(** [new Stats(compilation)] with its two time stamps. *)
Definition newStats (compilation : Compilation) (start : Z) (s : State)
  : Stats :=
  {| stats_compilation := compilation; startTime := start;
     endTime := now (world s) |}.

(** [this.compile(onCompiled)] followed by [onCompiled].  [passes] bounds
    the number of compilations; [None] means that one more additional pass
    was asked for than [passes] allows. *)
Fixpoint compileAndEmit (passes : nat) (start : Z) (s : State)
  : option State :=
  match passes with
  | O => None
  | S passes =>
      let '(r, s) := step compile Compiled s in
      match r with
      | Err err => Some (failWith err s)
      | Ok compilation =>
          let '(noEmit, s) :=
            step (hook_shouldEmit_false compilation)
                 (ShouldEmit compilation) s in
          if noEmit then
            let stats := newStats compilation start s in
            let '(err, s) :=
              step (hook_done stats) (Called (HookDone stats)) s in
            match err with
            | Some err => Some (failWith err s)
            | None => Some (finalCallback None (Some stats) s)
            end
          else
            let '(err, s) :=
              step (emitAssets compilation)
                   (Called (EmitAssets compilation)) s in
            match err with
            | Some err => Some (failWith err s)
            | None =>
                let '(again, s) :=
                  step (hook_needAdditionalPass compilation)
                       (NeedAdditionalPass compilation) s in
                if again then
                  let stats := newStats compilation start s in
                  let '(err, s) :=
                    step (hook_done stats) (Called (HookDone stats)) s in
                  match err with
                  | Some err => Some (failWith err s)
                  | None =>
                      let '(err, s) :=
                        step hook_additionalPass (Called HookAdditionalPass) s in
                      match err with
                      | Some err => Some (failWith err s)
                      | None => compileAndEmit passes start s
                      end
                  end
                else
                  let '(err, s) := step emitRecords (Called EmitRecords) s in
                  match err with
                  | Some err => Some (failWith err s)
                  | None =>
                      let stats := newStats compilation start s in
                      let '(err, s) :=
                        step (hook_done stats) (Called (HookDone stats)) s in
                      match err with
                      | Some err => Some (failWith err s)
                      | None => Some (finalCallback None (Some stats) s)
                      end
                  end
            end
      end
  end.
(** * Sales analytics system: validation, filtering, aggregation, enrichment

    A shallow embedding of [utils/file_handler.py], [utils/data_processor.py]
    and [utils/api_handler.py], of the cleaning loop of [data_cleaning.py]
    and of the prompts of [main.py].

    - Python [str] values are modelled as [string], a character being a
      code point below 256; the character classes below are Python's on
      that range.
    - Python [int] is [Z]; Python [float] is the kernel's binary64 [float],
      so NaN, infinities and signed zeros behave as in the interpreter.
    - A transaction dictionary is a record of optional fields ([None] is an
      absent key) carrying the value types [parse_transactions] produces.
    - Dictionaries are objects: a list of transactions is a list of
      references into a store, and [validate_and_filter] writes to it.
    - A raised exception that leaves the function is the result [None].
    - [print] calls are output only and are left out.
    - The file system and the terminal are outside the program: what
      opening a file gives under an encoding, and the lines the user
      types, are arguments. *)

From Stdlib Require Import ZArith List String Ascii Bool Lia Floats Sorted.
From stdpp Require Import base option list gmap strings.

#[local] Open Scope string_scope.
#[local] Open Scope Z_scope.
#[local] Open Scope list_scope.

(* ===================================================================== *)
(** * Python strings *)
(* ===================================================================== *)

(** [str.isspace] on one character: TAB..CR, FS..US, the space, NEL and
    the no-break space. *)
Definition is_space (c : ascii) : bool :=
  let n := nat_of_ascii c in
  ((9 <=? n)%nat && (n <=? 13)%nat) || ((28 <=? n)%nat && (n <=? 32)%nat) ||
  (n =? 133)%nat || (n =? 160)%nat.

Definition is_digit (c : ascii) : bool :=
  let n := nat_of_ascii c in (48 <=? n)%nat && (n <=? 57)%nat.

Definition digit_val (c : ascii) : Z := Z.of_nat (nat_of_ascii c) - 48.

Fixpoint lstrip (s : string) : string :=
  match s with
  | String c s' => if is_space c then lstrip s' else s
  | EmptyString => EmptyString
  end.

Fixpoint rstrip (s : string) : string :=
  match s with
  | EmptyString => EmptyString
  | String c s' =>
      match rstrip s' with
      | EmptyString => if is_space c then EmptyString else String c EmptyString
      | r => String c r
      end
  end.

(** [s.strip()] *)
Definition strip (s : string) : string := rstrip (lstrip s).

(** [s.split(sep)] for a one-character separator: never an empty list. *)
Fixpoint split (sep : ascii) (s : string) : list string :=
  match s with
  | EmptyString => [EmptyString]
  | String c s' =>
      if Ascii.eqb c sep then EmptyString :: split sep s'
      else match split sep s' with
           | f :: fs => String c f :: fs
           | [] => [String c EmptyString]
           end
  end.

WORK INSTRUCTIONS :: Everything from the line containing "Fixpoint lstrip (s" through the last line above should be copied exactly, please, with nothing added.

RESULT OF THE TASK ::
Fixpoint lstrip (s : string) : string :=
  match s with
  | String c s' => if is_space c then lstrip s' else s
  | EmptyString => EmptyString
  end.

Fixpoint rstrip (s : string) : string :=
  match s with
  | EmptyString => EmptyString
  | String c s' =>
      match rstrip s' with
      | EmptyString => if is_space c then EmptyString else String c EmptyString
      | r => String c r
      end
  end.

(** [s.strip()] *)
Definition strip (s : string) : string := rstrip (lstrip s).

(** [s.split(sep)] for a one-character separator: never an empty list. *)
Fixpoint split (sep : ascii) (s : string) : list string :=
  match s with
  | EmptyString => [EmptyString]
  | String c s' =>
      if Ascii.eqb c sep then EmptyString :: split sep s'
      else match split sep s' with
           | f :: fs => String c f :: fs
           | [] => [String c EmptyString]
           end
  end.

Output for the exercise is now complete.